Warm blooded vs. Cold blooded Chemistry What limits how hot we can operate at? Why is a fever dangerous? In chemistry you will learn that certain proteins will “unravel” at certain temperatures. This disrupts the biochemical processes. So how do we regulate our temperature?

Warm blooded vs. cold blooded Physics - Regulate Temperature First, what is temperature? (This is where the physics comes in.) What exactly does temperature measure? To get some idea of what temperature is, how do we actually measure temperature? How does the thermometer work? Are there different kinds of thermometers? Can we measure the surface temperature of the sun, or the temperature of a hot furnace, or the temperature of (cold) space?

Temperature and Energy There have been various theories of what heat is. Some hypothesized that heat was a substance. The current theory is that heat is a form of energy. Looking down at the molecular level, we can theorize that the heat energy is actually the kinetic energy of the molecules. [In physics, energy has a very strict definition: energy is the capacity to exert a force through a distance. Kinetic energy is the energy of motion and depends on both the mass and speed of the object.]

Temperature and Energy Therefore, if we measure the temperature, we have some idea of the amount of energy in the object. To warm something up, we need to add energy. To cool, we need to take energy (heat) away. We eat food, which has chemical energy (measured usually in calories) that we “burn” to turn into energy for our muscles but some is turned into heat energy (kinetic energy of the molecules). Because we are always generating heat, we must always get rid of heat – but in a way that the two balance so as to maintain a constant temperature.

Energy, Power, and Cooling Because we need to get rid of heat, we have a process that moves heat energy per time. In physics, we define POWER as the change in energy per time (usually measured in Watts, but sometimes in horsepower). Because cooling is a flow of energy, we can use the concept of power to describe this.

Cooling power How does our body control its temperature? How do we help our body control its temperature? By what methods do we lose heat? What affects the amount of heat loss, i.e., cooling power, in each method? In other words, can we find a relation between heat loss (power) and the different parameters of the situation?

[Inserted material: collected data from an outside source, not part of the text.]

Lemma vr_scan_ok v :
  reader_ok v →
  reader_ok (vr_scan v) ∧ outcome (vr_scan v) = outcome v ∧
  (vr_pending (vr_scan v) = None →
   ∃ e, utf8_scan 0 (sdrop (vr_valid (vr_scan v)) (vr_buf v)) = (0, e) ∧ e ≠ ScanInvalid).
Proof.
  intros (Hst & Hv & Hee & Hp). unfold vr_scan. destruct (vr_pending v) as [p|] eqn:Epend.
  { split; [unfold reader_ok; rewrite Epend; by split_and!|]. split; [done|congruence]. }
  destruct (utf8_scan 0 (sdrop (vr_valid v) (vr_buf v))) as [n e] eqn:Es.
  pose proof (utf8_scan_stop 0 _ _ _ ltac:(lia) Es) as [Hn Hstop]. rewrite slen_sdrop in Hn.
  rewrite sdrop_sdrop in Hstop.
  split_and!.
  - split_and!; cbn; [done|lia|done|]. intros e' He. destruct e; simplify_eq. done.
  - unfold outcome, remaining, ending. cbn. rewrite !sdrop_app_le by lia.
    rewrite (utf8_scan_app 0 _ _ _ _ ltac:(lia) Es), sdrop_sdrop.
    destruct e; cbn.
    + destruct (utf8_scan 0 (_ +:+ _)) as [m e']. cbn. by rewrite !Nat.add_assoc.
    + destruct (utf8_scan 0 (_ +:+ _)) as [m e']. cbn. by rewrite !Nat.add_assoc.
    + rewrite (utf8_scan_app 0 _ _ _ _ ltac:(lia) Hstop). by rewrite Nat.add_0_r.
  - cbn. destruct e; [eexists; split; [exact Hstop|done]..|done].
Qed.

Lemma vr_fill_ok v :
  reader_ok v → vr_pending v = None → vr_eof v = false → vr_err v = None →
  reader_ok (vr_fill v) ∧ outcome (vr_fill v) = outcome v ∧ vr_pending (vr_fill v) = None ∧
  (vr_eof (vr_fill v) = false → vr_err (vr_fill v) = None →
   length (vr_r v) = S (length (vr_r (vr_fill v)))).
Proof.
  intros (Hst & Hv & Hee & Hp) Hpend Heof Herr.
  assert (remaining (vr_fill v) = remaining v ∧ ending (vr_fill v) = ending v) as [Hr Hend].
  { unfold remaining, ending, vr_fill. rewrite Heof, Herr.
    destruct (vr_r v) as [|[d [| |e]] rest]; cbn; rewrite ?Herr; cbn; rewrite ?sapp_nil_r; [done| | |done].
    - by rewrite sapp_assoc.
    - done. }
  assert (vr_valid (vr_fill v) = vr_valid v ∧ vr_off (vr_fill v) = vr_off v ∧
          vr_pending (vr_fill v) = None ∧ vr_started (vr_fill v) = true) as (Hval & Hoff & Hpd & Hs).
  { unfold vr_fill. by destruct (vr_r v) as [|[d st] rest]. }
  split_and!; try done.
  - split_and!; [done| | |by rewrite Hpd].
    + rewrite Hval. unfold vr_fill. destruct (vr_r v) as [|[d st] rest]; cbn; rewrite slen_app; lia.
    + unfold vr_fill. rewrite Heof, Herr. by destruct (vr_r v) as [|[d [| |e]] rest].
  - unfold outcome. by rewrite Hr, Hend, Hval, Hoff.
  - unfold vr_fill. rewrite Heof, Herr. by destruct (vr_r v) as [|[d [| |e]] rest].
Qed.

Lemma vr_advance_ok v k :
  reader_ok v → k ≤ vr_valid v →
  reader_ok (vr_advance v k) ∧
  outcome v = (stake k (vr_buf v) +:+ (outcome (vr_advance v k)).1, (outcome (vr_advance v k)).2).
Proof.
  intros (Hst & Hv & Hee & Hp) Hk. split.
  - split_and!; cbn; [done|rewrite slen_sdrop; lia|done|]. intros e He.
    apply Hp in He as [Hs ->]. rewrite sdrop_sdrop. replace (k + (vr_valid v - k)) with (vr_valid v) by lia.
    split; [done|]. f_equal. lia.
  - unfold outcome. assert (remaining (vr_advance v k) = sdrop k (remaining v)) as Hr.
    { unfold remaining. cbn. by rewrite sdrop_app_le by lia. }
    change (ending (vr_advance v k)) with (ending v).
    change (vr_valid (vr_advance v k)) with (vr_valid v - k).
    change (vr_off (vr_advance v k)) with (vr_off v + k).
    rewrite Hr, sdrop_sdrop. replace (k + (vr_valid v - k)) with (vr_valid v) by lia.
    destruct (utf8_scan 0 (sdrop (vr_valid v) (remaining v))) as [n e]. cbn [fst snd].
    replace (vr_off v + k + (vr_valid v - k + n)) with (vr_off v + (vr_valid v + n)) by lia. f_equal.
    assert (stake k (vr_buf v) = stake k (remaining v)) as ->
      by (destruct (remaining_buf v) as [t ->]; by rewrite stake_app_le by lia).
    replace (vr_valid v + n) with (k + (vr_valid v - k + n)) by lia. apply stake_add.
Qed.

(** The loop without a fill: nothing is left to hand on. *)
Definition read_stop w : validatingReader E * read_out E :=
  match vr_pending w, vr_err w with
  | Some e, _ => (w, Ended (Some e))
  | None, Some e => (w, Ended (Some e))
  | None, None =>
      if vr_buf w =s? "" then (w, Ended None)
      else (vr_fault w (invalidUTF8Error (vr_off w)), Ended (Some (invalidUTF8Error (vr_off w))))
  end.

Lemma read_stop_ok w v' o :
  reader_ok w → ¬ 0 < vr_valid w →
  (vr_pending w = None →
   ∃ e, utf8_scan 0 (sdrop (vr_valid w) (vr_buf w)) = (0, e) ∧ e ≠ ScanInvalid) →
  (vr_pending w = None → vr_err w = None → vr_eof w = true) →
  read_stop w = (v', o) → ∃ e, o = Ended e ∧ outcome w = ("", e).
Proof.
  intros (Hst & Hv & Hee & Hp) Hval Hscan Hend. unfold read_stop, outcome.
  replace (vr_valid w) with 0 in * by lia. rewrite sdrop_0, ?Nat.add_0_r in *.
  destruct (vr_pending w) as [p|].
  { intros [= <- <-]. eexists. split; [done|]. destruct (Hp p eq_refl) as [Hs ->].
    destruct (remaining_buf w) as [t ->]. rewrite (utf8_scan_app 0 _ _ _ _ ltac:(lia) Hs). by rewrite !Nat.add_0_r. }
  destruct (Hscan eq_refl) as (e & Hs & Hne). specialize (Hend eq_refl).
  assert (remaining w = vr_buf w) as ->.
  { unfold remaining. destruct (vr_err w); [|rewrite Hend by done]; destruct (vr_eof w); apply sapp_nil_r. }
  rewrite Hs. unfold ending, fault.
  destruct (vr_err w) as [x|].
  { intros [= <- <-]. eexists. split; [done|]. destruct (vr_eof w); [by specialize (Hee eq_refl)|].
    by destruct e. }
  rewrite Hend by done. destruct (eqs_spec (vr_buf w) "") as [Hb|Hb]; intros [= <- <-];
    (eexists; split; [done|]); rewrite ?Nat.add_0_r.
  - rewrite Hb in Hs. cbn in Hs. by simplify_eq.
  - destruct e; [|done..]. destruct (vr_buf w) as [|c t]; [done|].
    rewrite utf8_scan_cons in Hs. repeat case_match; simplify_eq.
Qed.

Lemma vr_scan_frame v :
  vr_r (vr_scan v) = vr_r v ∧ vr_eof (vr_scan v) = vr_eof v ∧ vr_err (vr_scan v) = vr_err v ∧
  vr_buf (vr_scan v) = vr_buf v.
Proof.
  unfold vr_scan. destruct (vr_pending v); [done|].
  by destruct (utf8_scan 0 (sdrop (vr_valid v) (vr_buf v))).
Qed.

Cooling/heating power Are these same methods that are used in cooling our bodies also used in cooling our houses, or keeping them from cooling too fast in the winter? What is the difference between cooling and heating? Are these same methods that are used for cooling also used for heating our houses and our food?

Methods of moving heat Convection (heat carried by material) Conduction (heat that goes through a material) Radiation (heat that goes through space, whether empty or not) Evaporation (heat necessary to pull molecules out of a liquid and free them to be a gas; melting is the heat necessary to break molecules apart so that they can move more freely as a liquid)

1. Convection Amount of heat moved per time depends on a) how much energy the material can carry (per gram, per mole, or per molecule’ and per temperature unit) called its heat capacity b) how much material is heated c) how fast the material is moved d) how hot the material is (its temperature) relative to where the heat energy is going Examples: convection ovens, gas furnaces, blood flow

2. Conduction Amount of heat moved depends on a) how easily the energy moves through the material (its thermal conductivity) b) the temperature difference between the ends c) the area that the heat moves across d) the distance that the heat has to move through Example: heating a pan of water, wearing gloves in cold weather

3. Radiation Amount of heat transmitted depends on a) how hot (the temperature) of the emitting object b) how big (surface area) of the emitting object c) how cool (the temperature) of the surrounding space or objects are Examples: microwave ovens, the sun

4. Evaporation Amount of heat transmitted depends on amount of energy required to “unbind” the molecules from nearby molecules in the liquid state (called latent heat of vaporization), and the number of molecules (amount of material) that are so “liberated”. Example: sweat Question: would it have been better to use alcohol as a cooling liquid instead of water in humans?